• JPMorgan Chase CEO Jamie Dimon said he shouldn’t ever use the word „hurricane“ when warning about the U.S. economy.
• Dimon clarified that there are „storm clouds“ that „could be a hurricane,“ but he is not predicting a specific scenario.
• Despite the current uncertain economic environment, Dimon is still optimistic about the American consumer.
JPMorgan Chase CEO Jamie Dimon recently spoke with Fox Business about the current state of the U.S. economy and the looming possibility of an economic hurricane. When asked about his previous warning of an incoming economic hurricane, Dimon clarified that he should not use the word “hurricane” in this context. He explained that there are “storm clouds” that could turn into a hurricane, but he is not predicting a specific scenario.
Despite the current uncertain economic environment, Dimon is still optimistic about the American consumer. He noted that the consumer is still strong, with their balance sheets in good shape and spending 10% more than pre-Covid. He went on to explain that this is driving a strong economy. He also touched on the oil crisis, attributing it to Russia, Ukraine, oil, energy, food, and quantitative tightening.

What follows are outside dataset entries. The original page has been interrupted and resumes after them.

(* ===== verification/Logger.v ===== *)
(** * The logger ([src/logger.h], [src/logger.cc])

    The logging core of Boost.Log is seen through what the program gives it:
    the sinks registered with it, in order, and the records pushed to it.
    The methods of [Logger] are the records they push; the other components
    emit them as part of their traces. *)

From S2P Require Import Prelude Cxx Http.
Local Open Scope str_scope.

(** [boost::log::trivial::severity_level] *)
Inductive severity_level : Type := trace | debug | info | warning | error | fatal.

#[export] Instance severity_level_eq_dec : EqDecision severity_level.
Proof. solve_decision. Defined.

Record log_record : Type := LogRecord { severity : severity_level; message : str }.

#[export] Instance log_record_eq_dec : EqDecision log_record.
Proof. solve_decision. Defined.

(** ** The records of the methods *)
Definition logServerInitialization : log_record :=
  LogRecord trace "Server has been initialized".
Definition logTraceFile (trace_message : str) : log_record :=
  LogRecord trace ("Trace: " ++ trace_message).
Definition logErrorFile (error_message : str) : log_record :=
  LogRecord error ("Error: " ++ error_message).
Definition logDebugFile (debug_message : str) : log_record :=
  LogRecord debug ("Debug: " ++ debug_message).
Definition logResponse (response_message : str) : log_record :=
  LogRecord info ("ResponseMetrics: " ++ response_message).
Definition logWarningFile (warning_message : str) : log_record :=
  LogRecord warning ("Warning: " ++ warning_message).
Definition logSig : log_record := LogRecord warning "Shutting down the server...".

Definition logTrace : log_record := LogRecord trace "This is a trace severity message".
Definition logDebug : log_record := LogRecord debug "This is a debug severity message".
Definition logWarning : log_record := LogRecord warning "This is a warning severity message".
Definition logError : log_record := LogRecord error "This is a error severity message".
Definition logFatal : log_record := LogRecord fatal "This is a fatal severity message".

Definition logTraceHTTPrequest `{BeastHttp} (http_request : Request) : log_record :=
  LogRecord trace ("Trace: " ++ req_method_string http_request ++ " " ++
    req_target http_request ++ " HTTP " ++ to_string (req_version http_request / 10) ++
    "." ++ to_string (req_version http_request mod 10)).

(** ** The singleton *)

(** The sinks [init] registers. *)
Inductive sink : Type :=
  | file_log (file_name format : str) (rotation_size : Z)
  | console_log (format : str).

#[export] Instance sink_eq_dec : EqDecision sink.
Proof. solve_decision. Defined.

Record log_core : Type := LogCore {
  logger : bool;                (* Logger::logger is not null *)
  sinks : list sink;
  records : list log_record
}.

Definition init (core : log_core) : log_core :=
  {| logger := logger core;
     sinks := sinks core ++
       [file_log "../logs/server_log_%Y-%m-%d.log" "[%TimeStamp%]:[%ThreadID%]:%Message%"
          (10 * 1024 * 1024);
        console_log ">> %Message%"];
     records := records core |}.

(** [new Logger()] runs [init] before the pointer is assigned. *)
Definition getLogger (core : log_core) : log_core :=
  if logger core then core
  else
    let core := init core in
    {| logger := true; sinks := sinks core; records := records core |}.

(** A method called on the result of [getLogger]. *)
Definition log (r : log_record) (core : log_core) : log_core :=
  let core := getLogger core in
  {| logger := logger core; sinks := sinks core; records := records core ++ [r] |}.

Definition initial_core : log_core := LogCore false [] [].

Lemma log_once rs : forall core,
  logger core = true ->
  foldl (fun c r => log r c) core rs = LogCore true (sinks core) (records core ++ rs).
Proof.
  induction rs as [|r rs IH]; intros core Hl; simpl.
  - rewrite app_nil_r. destruct core; simpl in *; by subst.
  - unfold log at 2, getLogger. rewrite Hl, IH by done. simpl.
    by rewrite <- app_assoc.
Qed.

When asked about the Federal Reserve raising interest rates, Dimon opined that it is not clear if the rate rise is enough to have a huge effect on smaller countries and poor nations. He also noted that the current situation is putting a strain on those who are relying on government stimulus for financial assistance.
Overall, Dimon does not think that the U.S. economy is headed for a hurricane, but he does think that “storm clouds” still remain. He is optimistic about the American consumer, but notes that there is still uncertainty in the markets and that individuals should be prepared for both good and bad outcomes.